Abbott and Haliburton was one of 38 respondents, all hardware stores in Nova Scotia that had joined forced to create a buyer’s group with greater negotiating power. The appellant, WBLI, had been the group’s accounting firm.
Unsatisfied with WBLI’s work, the hardware group moved their auditing to Grant Thornton’s office in Kentville, N.S. The group then launched an action against WBLI for professional negligence, wherein they relied upon expert testimony from Susan MacMillan, an auditor in Grant Thornton’s Halifax office.
WBLI objected, arguing that MacMillan’s testimony could not be independent given her relationship to the firm, which now worked the hardware group. WBLI brought a motion for summary dismissal.
The motions judge agreed with WBLI, but was overturned on appeal. Today’s decision, written by Justice Thomas Cromwell on behalf of a unanimous court, upholds the appeal court ruling.
Cromwell begins by underscoring the importance of independent expert testimony: “The question on this appeal is whether one of these basic standards for admissibility should relate to the proposed expert’s independence and impartiality. In my view, it should.”
That being said, Cromwell goes on to explain that the basic threshold for admissibility does not hinge on whether the expert is in a conflict of interest — but rather, whether the conflict precludes the possibility of independent testimony.
“When looking at an expert’s interest or relationship with a party, the question is not whether a reasonable observer would think that the expert is not independent,” the decision states. “The question is whether the relationship or interest results in the expert being unable or unwilling to carry out his or her primary duty to the court to provide fair, non-partisan and objective assistance.”
A trial judge may later conclude that the expert testimony is so conflicted that it must be expunged, but it’s not a threshold criterion, and it’s not up to a motions judge to make that call.
As the decision states, “A motions judge . . . should generally not engage in the second step cost-benefit analysis. That cost-benefit analysis, in anything other than the most obvious cases of inadmissibility, inevitably involves assigning weight — or at least potential weight — to the evidence.”

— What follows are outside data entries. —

(** ** Lemmas *)

Lemma AuthorizeUse_facts g identity u :
  AuthorizeUse g identity u = Ok tt ->
  Principal identity = gr_Principal g /\ Tenant identity = gr_Tenant g /\ us_Now u < gr_ExpiresAt g /\ us_Action u ∈ gr_Actions g /\
  us_Resource u ∈ gr_Resources g /\ us_Nonce u = gr_Nonce g /\ us_RevocationEpoch u = gr_RevocationEpoch g.
Proof.
  intros (Hv & Hp & Ht & _ & Ha & Hr & _ & _ & He & _ & Hn & _)%AuthorizeUse_Ok.
  split_and!; try done; [by eapply validate_unexpired|by apply contains_value_spec|by apply containsResource_spec].
Qed.

Section lemmas.
Context (S : RelationshipStore) (deep_equal : Grant -> Grant -> bool).
Context (deep_equal_sound : forall a b, deep_equal a b = true -> a = b).

Lemma Authorize_Ok b mapped grant use d :
  Authorize S deep_equal b mapped grant use = (d, None) ->
  br_grants S b !! gr_ID grant = Some grant /\ us_Now use <> 0 /\ AuthorizeUse grant mapped use = Ok tt /\
  exists p, rs_Check S (br_policy S b) mapped (MkPolicyRequest (us_Action use) (us_Resource use) (us_RevocationEpoch use)) = (p, None) /\
    pd_Allowed p = true /\ d = MkDecision true "allowed" (pd_RevocationEpoch p).
Proof.
  unfold Authorize, issuedGrant. cbv zeta. destruct (String.eqb (gr_ID grant) ""); [done|].
  destruct (br_grants S b !! gr_ID grant) as [issued|] eqn:Eg; [|done].
  destruct (Z.eqb_spec (us_Now use) 0) as [|Hnow]; [done|]. destruct (deep_equal issued grant) eqn:Ed; [|done]. cbn [orb negb].
  apply deep_equal_sound in Ed as ->. destruct (AuthorizeUse grant mapped use) as [[]|]; [|done].
  unfold decide_policy. destruct (rs_Check S _ _ _) as [p err]. destruct err; [done|]. cbn.
  destruct (pd_Allowed p) eqn:Ea; [|done]. cbn. intros [= <-]. split_and!; try done. by exists p.
Qed.

(** One trusted mutation of the broker. *)
Inductive bstep : Broker S -> Broker S -> Prop :=
| b_register b grant now : bstep b (fst (RegisterGrant S deep_equal grant now b))
| b_add b value : bstep b (fst (AddRelationship S value b))
| b_remove b value : bstep b (fst (RemoveRelationship S value b))
| b_epoch b tenant epoch : bstep b (fst (SetRevocationEpoch S tenant epoch b)).

Lemma bstep_grant b b' id g : bstep b b' -> br_grants S b !! id = Some g -> br_grants S b' !! id = Some g.
Proof.
  intros Hs Hg. destruct Hs as [b grant now|b value|b value|b tenant epoch].
  - unfold RegisterGrant. destruct (BrokerCapability.ValidateGrant grant now) as [[]|]; [|done]. cbv zeta.
    destruct (br_grants S b !! gr_ID grant) as [existing|] eqn:Ee.
    + destruct (deep_equal existing grant) eqn:Ed; [|done]. apply deep_equal_sound in Ed as ->. cbn [negb fst br_grants].
      destruct (decide (id = gr_ID grant)) as [->|Hne]; [rewrite lookup_insert_eq; congruence|by rewrite lookup_insert_ne].
    + cbn [fst br_grants]. rewrite lookup_insert_ne; [done|]. congruence.
  - unfold AddRelationship. destruct (ParseTuple value); [|done]. by destruct (rs_Write S _ _).
  - unfold RemoveRelationship. destruct (ParseTuple value); [|done]. by destruct (rs_Delete S _ _).
  - unfold SetRevocationEpoch. by destruct (rs_SetEpoch S _ _ _).
Qed.

(** ** Properties *)

(** An issued grant is immutable: whatever is registered, added, removed or
    revoked later, its identifier still names the same authority, for either
    store. *)
Theorem issued_grant_is_immutable b b' id g :
  rtc bstep b b' -> br_grants S b !! id = Some g -> br_grants S b' !! id = Some g.
Proof. intros Hr. induction Hr as [|x y z Hs _ IH]; [done|]. intros Hg. by eapply IH, bstep_grant. Qed.
End lemmas.

Section in_process.
Context (deep_equal : Grant -> Grant -> bool).
Context (deep_equal_sound : forall a b, deep_equal a b = true -> a = b).

(** What an authorisation means: the presented grant is the issued one; the
    caller is its principal in its tenant; the action, resource and nonce are
    the grant's, before its expiry; and, in the current policy at the grant's
    revocation epoch, the caller owns (or, to read, views) a brain of the
    resource that is bound to the caller's tenant.  The capability alone never
    suffices, and neither does the relationship alone. *)
Theorem authorization_needs_grant_and_policy (b : Broker InProcessAdapter) mapped grant use d :
  Authorize InProcessAdapter deep_equal b mapped grant use = (d, None) ->
  br_grants _ b !! gr_ID grant = Some grant /\ Principal mapped = gr_Principal grant /\ Tenant mapped = gr_Tenant grant /\
  us_Now use < gr_ExpiresAt grant /\ us_Action use ∈ gr_Actions grant /\ us_Resource use ∈ gr_Resources grant /\ us_Nonce use = gr_Nonce grant /\
  gr_RevocationEpoch grant = epoch_of (br_policy _ b) (Value (Tenant mapped)) /\
  exists brain, MkTuple ("evidence:" ++ Value (us_Resource use)) "brain" brain ∈ ev_tuples (br_policy _ b) /\
    related (br_policy _ b) brain mapped (us_Action use = "artifact.read").
Proof.
  intros Ha. apply Authorize_Ok in Ha as (Hg & _ & Hu & p & Hp & Hall & _); [|done]. cbn in Hp. injection Hp as <-.
  apply AuthorizeUse_facts in Hu as (Hpr & Ht & Hx & Hact & Hres & Hn & He). 
  apply Check_allowed_iff in Hall as (_ & _ & _ & Hep & _ & brain & Hb & _ & _ & Hr). cbn in Hep, Hb, Hr.
  split_and!; try done; [congruence|by exists brain].
Qed.

(** C30. Removing a relationship kills the issued grants: no use of a grant of the
    tenant that owns the relationship's object is authorised under the epoch
    current before the removal, whatever relationships remain. *)
Theorem removal_kills_issued_grants (b b' : Broker InProcessAdapter) value t tenant epoch grant mapped use :
  ParseTuple value = Ok t -> owningTenant (br_policy _ b) (tu_Object t) = Some tenant ->
  RemoveRelationship InProcessAdapter value b = (b', Ok epoch) -> 0 <= epoch_of (br_policy _ b) tenant < 2 ^ 64 ->
  Value (Tenant mapped) = tenant -> gr_RevocationEpoch grant = epoch_of (br_policy _ b) tenant ->
  snd (Authorize InProcessAdapter deep_equal b' mapped grant use) = Some AuthorityDenied.
Proof.
  intros Hp Ho Hrm Hr Ht Hep. destruct (Authorize InProcessAdapter deep_equal b' mapped grant use) as [d [[]|]] eqn:Ea; cbn; try done.
  - exfalso. unfold Authorize, decide_policy in Ea. cbv zeta in Ea. repeat case_match; congruence.
  - exfalso. apply Authorize_Ok in Ea as (_ & _ & Hu & p & Hc & Hall & _); [|done]. cbn in Hc. injection Hc as <-.
    apply AuthorizeUse_facts in Hu as (_ & _ & _ & _ & _ & _ & He).
    unfold RemoveRelationship in Hrm. rewrite Hp in Hrm. cbn in Hrm.
    destruct (Delete t (br_policy InProcessAdapter b)) as [st [[T e]|]] eqn:Ed; [|done]. injection Hrm as <- <-. cbn in Hall.
    pose proof Ed as (_ & _ & Ho' & _)%Delete_Ok. assert (T = tenant) as -> by congruence.
    destruct (Delete_revokes _ _ _ _ _ Ed Hr) as (_ & _ & _ & Hst). rewrite Hst in Hall; [done|done|cbn; congruence].
Qed.
End in_process.

(** ** Examples *)

Module AuthorityRun.

#[local] Instance Grant_eq_dec : EqDecision Grant.
Proof. solve_decision. Defined.

Definition same (a b : Grant) : bool := bool_decide (a = b).
Lemma same_sound a b : same a b = true -> a = b.
Proof. apply bool_decide_eq_true_1. Qed.

Definition grant : Grant :=
  MkGrant "g1" "grant" (MkIdentifier "principal" "alice") (MkIdentifier "tenant" "acme")
    (MkDigest "sha256" "0123456789abcdef0123456789abcdef0123456789abcdef0123456789abcdef") ["artifact.read"] [MkIdentifier "evidence" "x"] [] ∅ 3 0 500 "n1".
Definition use : UseRequest := NewUse "artifact.read" (MkIdentifier "evidence" "x") 3 0 "n1" 100.

Definition broker : Broker InProcessAdapter :=
  MkBroker InProcessAdapter (MkMapper 7 (MkIdentifier "principal" "alice") (MkIdentifier "tenant" "acme")) (cl_local fake_server AuthzRun.client)
    (MkIdentifier "session" "s") {["g1" := grant]}.

Lemma issued_grant_is_immutable_witness : br_grants _ (fst (AddRelationship InProcessAdapter "brain:a#viewer@user:bob" broker)) !! "g1" = Some grant.
Proof.
  apply (issued_grant_is_immutable InProcessAdapter same same_sound broker _ "g1" grant); [|reflexivity].
  apply rtc_once, (b_add InProcessAdapter same broker "brain:a#viewer@user:bob").
Defined.

Lemma authorization_needs_grant_and_policy_witness :
  snd (Authorize InProcessAdapter same broker AuthzRun.alice grant use) = None /\ us_Now use < gr_ExpiresAt grant.
Proof.
  assert (snd (Authorize InProcessAdapter same broker AuthzRun.alice grant use) = None) as E by (vm_compute; reflexivity). split; [exact E|].
  destruct (Authorize InProcessAdapter same broker AuthzRun.alice grant use) as [d err] eqn:Ea. cbn in E. subst err.
  exact (proj1 (proj2 (proj2 (proj2 (authorization_needs_grant_and_policy same same_sound broker AuthzRun.alice grant use d Ea))))).
Defined.

Definition removed : Broker InProcessAdapter := fst (RemoveRelationship InProcessAdapter "brain:a#owner@user:alice" broker).

Lemma removed_epoch : snd (RemoveRelationship InProcessAdapter "brain:a#owner@user:alice" broker) = Ok 1.
Proof. vm_compute. reflexivity. Qed.

Lemma removed_eq : RemoveRelationship InProcessAdapter "brain:a#owner@user:alice" broker = (removed, Ok 1).
Proof. rewrite <- removed_epoch. apply surjective_pairing. Qed.

Lemma broker_owner : owningTenant (br_policy InProcessAdapter broker) "brain:a" = Some "acme".
Proof. vm_compute. reflexivity. Qed.

Lemma broker_epoch : epoch_of (br_policy InProcessAdapter broker) "acme" = 0.
Proof. vm_compute. reflexivity. Qed.

Lemma removal_kills_issued_grants_witness : snd (Authorize InProcessAdapter same removed AuthzRun.alice grant use) = Some AuthorityDenied.
Proof.
  refine (removal_kills_issued_grants same same_sound broker removed "brain:a#owner@user:alice" (MkTuple "brain:a" "owner" "user:alice") "acme" 1
    grant AuthzRun.alice use eq_refl broker_owner removed_eq _ eq_refl _).
  - rewrite broker_epoch. lia.
  - by rewrite broker_epoch.
Defined.
End AuthorityRun.
(* ===== verification/BrokerDemo.v ===== *)
(** * The broker on concrete inputs

    Evaluates the broker's definitions on a concrete tenant, grant, candidate
    and task, and applies its theorems there. *)

From Stdlib Require Import Ascii String.
From S2P Require Import Prelude GoString GoPath Float64 Runtime FactoryTypes FactoryDemo Contracts BrokerChangeSet BrokerEffects BrokerCandidate BrokerRunner.
Open Scope string_scope.
Open Scope Z_scope.

#[local] Existing Instance demo_digests.

Lemma all_hex_of n z : all_lower_hex (hex_of n z) = true.
Proof.
  revert z. induction n as [|n IH]; intros z; [done|]. cbn [hex_of all_lower_hex]. rewrite IH, andb_true_r.
  generalize (Z.to_nat (z mod 16)). intros k. by do 16 (destruct k as [|k]; [done|]); destruct k.
Qed.

Lemma demo_digests_ok s : validDigest (DigestBytes s) = true.
Proof.
  apply sha256_digest_ok_spec. unfold DigestBytes. cbn [Algorithm Hex sha256_hex demo_digests]. split_and!; [done| |apply all_hex_of].
  apply (hex_of_ok 64).
Qed.

(** ** Edit sets *)

Definition lexer_edit : Edit := MkEdit "src/lex.go" "" OpModify "go" (DigestBytes "old") (DigestBytes "new") "new".
Definition parser_edit : Edit := MkEdit "src/parse.go" "src/old.go" OpRename "go" (DigestBytes "p") (DigestBytes "q") "q".

Lemma demo_edits_valid : Validate [lexer_edit; parser_edit] = Ok tt.
Proof. vm_compute. reflexivity. Qed.

Lemma edit_set_accepted_iff_witness :
  1 <= Z.of_nat (length [lexer_edit; parser_edit]) <= MaxEdits /\ NoDup (ed_Path <$> [lexer_edit; parser_edit]).
Proof.
  destruct (proj1 (edit_set_accepted_iff [lexer_edit; parser_edit] demo_digests_ok) demo_edits_valid) as (H1 & _ & H2 & _). done.
Defined.

(** ** A leaf *)

Definition git_base : string := hex_of 40 11.

Definition demo_grant : Grant :=
  MkLeafGrant (MkIdentifier "grant" "g1") (MkIdentifier "principal" "alice") (MkIdentifier "tenant" "acme") (MkIdentifier "factory-task" "t1")
    (MkIdentifier "factory-run" "r1") (MkLease (MkIdentifier "lease" "l1") (MkIdentifier "principal" "alice") 3 2000)
    [ActionFileRead; ActionFileWrite] [MkIdentifier "tenant" "acme"] git_base ["src"] "nonce" 7 1500 (MkDigest "sha256" (hex_of 64 5)) 1.

Definition alice : MappedIdentityFact := MkFact (MkIdentifier "principal" "alice") (MkIdentifier "tenant" "acme") (MkIdentifier "session" "s").

(** The lease is live under fence 3 and the policy allows everything at epoch 7. *)
Definition demo_world : World :=
  MkWorld 1000 (fun _ => Some (3, 2000)) (fun _ q => Some (MkPolicyDecision true zero_receipt (pq_RevocationEpoch q))).

Definition demo_spec : LeafSpec :=
  MkLeafSpec (MkIdentifier "run" "r1") "leaf-a" ["src"] ["src/secret"] git_base alice demo_grant "cs-1" "key-1" 1000.

Definition demo_config : Config := MkConfig "/canonical" "/candidates" "/usr/bin/git" 1000 100 1000 10000.
Definition demo_tree : tree := {[ ["src"] := NDir; ["src"; "lex.go"] := NFile "old" 420; ["src"; "old.go"] := NFile "p" 420 ]}.
Definition demo_begin : BeginEnv := MkBeginEnv (Some git_base) (Some "/canonical/.git") (Some "01") true true true (Some demo_tree) (Some git_base) (Some "").
Definition demo_env : CandEnv := MkCandEnv (fun _ => false) (fun _ _ => false) true (Some (hex_of 40 9)) true (fun _ => "-rw-r--r--") 420.
Definition empty_store : Store := MkStore ∅ ∅.



(** The same leaf, after a request for a forbidden path, fails and leaves nothing. *)
Example escape_fails_run :
  let '(s, (res, _)) := RunLeaf (fun _ => demo_world) demo_config demo_begin demo_env (fun _ => false) Removed Removed demo_spec
    (ScriptedSynthesizer [StepRead "src/secret/key"; StepPropose lexer_edit]) empty_store in
  rs_State res = RunFailed /\ dr_ReasonCode <$> rs_Denials res = ["escape_forbidden_path"] /\ map_to_list (st_dirs s) = [].
Proof. vm_compute. done. Qed.

(** ** Witnesses: candidates and leaves *)

Lemma demo_tree_wf : wf_tree demo_tree.
Proof.
  intros p n Hp q Hq. unfold demo_tree in *.
  repeat (apply lookup_insert_Some in Hp as [[<- <-]|[_ Hp]]); [..|apply lookup_singleton_Some in Hp as [<- <-]];
    cbn in Hq; repeat (apply elem_of_cons in Hq as [->|Hq]; [vm_compute; reflexivity|]); by apply not_elem_of_nil in Hq.
Qed.



Definition demo_candidate : Candidate := MkCandidate "candidate-01" git_base.
Definition demo_request (key : string) (auth : Authorizer) : ApplyRequest :=
  MkApply "cs-1" key (MkIdentifier "tenant" "acme") (MkIdentifier "principal" "alice") [lexer_edit; parser_edit] auth.

(** The second edit is denied: the directory with the first one is removed. *)
Definition deny_second : Authorizer := fun i _ => if (i =? 1)%nat then Err (Denied ReasonStaleFence) else Ok tt.
Definition demo_store : Store := MkStore ∅ {["candidate-01" := demo_tree]}.

Lemma candidate_all_or_nothing_witness :
  st_dirs (fst (Apply demo_config demo_env Removed demo_candidate (demo_request "key-1" deny_second) demo_tree demo_store)) !! "candidate-01" = None.
Proof.
  pose proof (candidate_all_or_nothing demo_config demo_env Removed demo_candidate (demo_request "key-1" deny_second) demo_tree demo_store demo_tree_wf
    eq_refl) as Hc.
  assert (snd (snd (Apply demo_config demo_env Removed demo_candidate (demo_request "key-1" deny_second) demo_tree demo_store))
          = Some (ErrDeniedBy (Denied ReasonStaleFence))) as He by (vm_compute; reflexivity).
  destruct (Apply demo_config demo_env Removed demo_candidate (demo_request "key-1" deny_second) demo_tree demo_store) as [s' [out err]].
  cbn in He. subst err. destruct Hc as (_ & Hc). destruct out as [o|]; [|destruct Hc as (_ & [[_ He]|(_ & _ & He)]); discriminate].
  destruct Hc as (_ & _ & Hd & _). by apply Hd.
Defined.

(** A finished application of another candidate under another key. *)
Definition recorded_other : recordedOutcome :=
  MkRecorded zero_digest (Some (MkOutcome StateApplied "candidate-00" git_base zero_digest zero_digest "" None)) "".
Definition busy_store : Store :=
  MkStore {[replayKey (demo_request "key-2" deny_second) := recorded_other]} {["candidate-01" := demo_tree]}.

Lemma replay_removes_in_flight_candidate_witness :
  st_dirs (fst (apply_claim Removed demo_candidate (demo_request "key-2" deny_second)
    (fst (apply_claim Removed demo_candidate (demo_request "key-1" deny_second) busy_store)))) !! "candidate-01" = None.
Proof.
  refine (proj2 (replay_removes_in_flight_candidate demo_candidate (demo_request "key-1" deny_second) (demo_request "key-2" deny_second) busy_store
    _ _ _ _ demo_edits_valid demo_edits_valid _ _ _ _ _ _)); try (vm_compute; reflexivity); [discriminate..].
Defined.

Lemma declared_forbidden_path_fails_run_witness :
  rs_State (fst (snd (RunLeaf (fun _ => demo_world) demo_config demo_begin demo_env (fun _ => false) Removed Removed demo_spec
    (DeterministicSynthesizer demo_spec [MkDirective "modify" "src/lex.go" ""] ["src/secret"]) empty_store))) <> RunCompleted.
Proof. apply (declared_forbidden_path_fails_run _ _ _ _ _ _ _ _ _ _ "src/secret"); [by left|by left]. Defined.

(** ** Witnesses: effects *)

Definition demo_effect : Request := MkEffect ActionFileWrite "src/lex.go" (MkIdentifier "" "") "key-1" 0.
Definition demo_call : call := MkCall demo_world (leaf_of demo_spec) demo_effect.
Definition claimed : Broker := {[effect_namespace (leaf_of demo_spec) demo_effect := MkExecuted (effect_digest (leaf_of demo_spec) demo_effect) zero_receipt]}.
Definition sys_started1 : system := MkSystem claimed [demo_call] [demo_call] [].
Definition sys_done1 : system :=
  MkSystem (fst (execute_finish (leaf_of demo_spec) demo_effect None claimed)) [] [demo_call] [demo_call].

Lemma sys_done1_reachable : rtc estep sys_init sys_done1.
Proof.
  apply rtc_l with sys_started1; [apply (step_start sys_init demo_call); vm_compute; reflexivity|].
  apply rtc_l with sys_done1; [|apply rtc_refl]. by apply (step_succeeded sys_started1 [] demo_call [] _ (snd (execute_finish (leaf_of demo_spec) demo_effect None claimed))).
Qed.

Lemma effect_runs_at_most_once_witness : NoDup (c_namespace <$> sys_started sys_done1) /\ length (sys_succeeded sys_done1) = 1%nat.
Proof. split; [apply (effect_runs_at_most_once sys_done1 sys_done1_reachable)|reflexivity]. Defined.

Lemma effect_replay_returns_original_witness : authorizeLeaf demo_world (leaf_of demo_spec) demo_effect = Ok tt.
Proof.
  apply (effect_replay_returns_original sys_done1 demo_world (leaf_of demo_spec) demo_effect (sys_broker sys_done1) (completed demo_effect)
    sys_done1_reachable). vm_compute. reflexivity.
Defined.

Brian Murphy, who represented the hardware group before the courts, calls the decision “the definitive ruling on independence of expert evidence for admissibility in trial cases in Canada.”
“Whether you’re biased or independent or fraudulent or unqualified or a junk expert witness, whatever — the issue is whether that should be dealt with at the gatekeeper stage on admissibility, or whether it should be let in and weighed by a judge.”
Today’s decision, Murphy says, reiterates the test for admissibility laid out in 1994 in R. v. Mohan, which establishes a two-step process. The first, to be decided by a motions judge, determines whether the testimony has: (1) relevance, (2) necessity, (3) absence of an exclusionary rule, and (4) a properly qualified witness.
The second step requires the trial judge to conduct a cost-benefit analysis in order to determine whether the testimony is beneficial to the trial process overall.
The question of independence, however, was never fully answered in Mohan, says Murphy.
“I’ve gone to a number of legal seminars on expert evidence and listened to the audience. And a number of them would get up and say, ‘Can you believe that the Nova Scotia Court of Appeal is saying that you don’t have to be independent? And can you believe that that the Supreme Court of Canada is going to have to answer this question?’”
Believe it or not, the highest court in the land has indeed pronounced on the issue: independent testimony is not the exclusive domain of independent witnesses.